Stored data entries
Lemma network_pon_limits net :
  array 32 (pon_limit (consensus_params net)) /\ array 32 (pon_start_limit (consensus_params net)).
Proof. destruct net; split; by_decide. Qed.

Lemma check_proof_of_node_spec net hash b height :
  net <> Regtest -> is_u32 b -> array 32 hash ->
  let params := consensus_params net in
  check_proof_of_node hash b height params = Ok () <->
  exists target, compact_to_u256 b = Ok target
    /\ 0 < target <= pon_max_target height params /\ from_le hash <= target.
Proof.
  intros Hnet Hb Hh params. unfold check_proof_of_node.
  rewrite bool_decide_false by (by destruct net).
  destruct (network_pon_limits net) as [Hl Hs]. fold params in Hl, Hs.
  rewrite !u256_from_le_spec by done.
  replace (if from_le (pon_limit params) >? from_le (pon_start_limit params) then _ else _)
    with (Z.max (from_le (pon_limit params)) (from_le (pon_start_limit params)))
    by (rewrite Z.gtb_ltb; destruct (Z.ltb_spec (from_le (pon_start_limit params)) (from_le (pon_limit params))); lia).
  fold (pon_max_target height params).
  destruct (compact_to_u256 b) as [t|e|] eqn:Ht; cbn [map_err mbind result_bind].
  2,3: split; [done|by intros (?&[=]&_)].
  pose proof (compact_to_u256_range _ _ Hb Ht). rewrite !Z.gtb_ltb.
  destruct (Z.eqb_spec t 0); [split; [done|intros (?&[= <-]&?&_); lia]|].
  destruct (Z.ltb_spec (pon_max_target height params) t); [split; [done|intros (?&[= <-]&?&_); lia]|].
  destruct (Z.ltb_spec t (from_le hash)); [split; [done|intros (?&[= <-]&_&?); lia]|].
  split; [|done]. intros _. exists t. split_and!; (done || lia).
Qed.

Lemma emergency_signatures_quorum header net :
  net <> Regtest ->
  let params := consensus_params net in
  validate_emergency_signatures header params = Ok () -> emergency_quorum header params.
Proof.
  intros Hnet params. unfold validate_emergency_signatures, emergency_quorum. intros E.
  apply bind_Ok in E as (sigs&Hs&E). destruct (Nat.ltb _ _); [done|].
  rewrite bool_decide_false in E by (by destruct net).
  apply bind_Ok in E as (keys&Hk&E). destruct (is_nil keys); [done|]. destruct (negb _); [done|].
  destruct (emergency_loop _ _ _ _ _ _) eqn:El; [|done].
  exists sigs, keys. split_and!; [done|done|].
  replace (Z.max (min_signatures (emergency params)) 0) with (min_signatures (emergency params)) in El
    by (by destruct net).
  rewrite <- (size_empty (C := gset nat)) in El at 1.
  by apply (emergency_loop_quorum _ _ _ sigs) in El; [|done|set_solver].
Qed.

(** Who may produce a proof-of-node block.  On the main and the test
    network an accepted header names a collateral and carries a signature,
    and either it is an emergency header at or above the activation height,
    and then at least the required number of different emergency keys have
    each signed its hash, or the hash of its collateral, its parent and its
    slot is within the target its bits announce, which is positive and at
    most the limit for its height.  For the second kind these conditions are
    also sufficient. *)
Theorem pon_header_accepted (net : Network) (header : BlockHeader) (height : Z)
    (Hnet : net <> Regtest) (Hb : is_u32 (bits header)) :
  let params := consensus_params net in
  let named := nodes_collateral header <> OutPoint_null /\ block_sig header <> [] in
  (validate_pon_header header height params = Ok () ->
   named /\
   if is_emergency_block header params
   then pon_activation params <= height /\ emergency_quorum header params
   else node_selected header height params)
  /\ (is_emergency_block header params = false -> named -> node_selected header height params ->
      validate_pon_header header height params = Ok ()).
Proof.
  intros params named. unfold validate_pon_header, named.
  case_bool_decide as Hnull; [split; [done|by intros _ []]|].
  destruct (block_sig header) as [|x sig] eqn:Hsig; [split; [done|by intros _ []]|].
  cbn [is_nil].
  assert (Hsel : check_proof_of_node (pon_hash (nodes_collateral header) (prev_block header)
      (get_slot_number (time header) (genesis_time params) params)) (bits header) height params = Ok ()
      <-> node_selected header height params).
  { apply check_proof_of_node_spec; [done|done|apply sha256d_array]. }
  destruct (is_emergency_block header params); split; try done.
  - unfold is_emergency_allowed. rewrite Z.geb_leb. destruct (Z.leb_spec (pon_activation params) height); [|done].
    cbn [negb]. intros E. split; [done|]. split; [done|]. by apply emergency_signatures_quorum.
  - intros E. split; [done|by apply Hsel].
  - intros _ _ Hn. by apply Hsel.
Qed.
End accept.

TASK:
Copy all lines of the preceding data that hold the word "replace".

COMPLETED TASK:
  replace (if from_le (pon_limit params) >? from_le (pon_start_limit params) then _ else _)
  replace (Z.max (min_signatures (emergency params)) 0) with (min_signatures (emergency params)) in El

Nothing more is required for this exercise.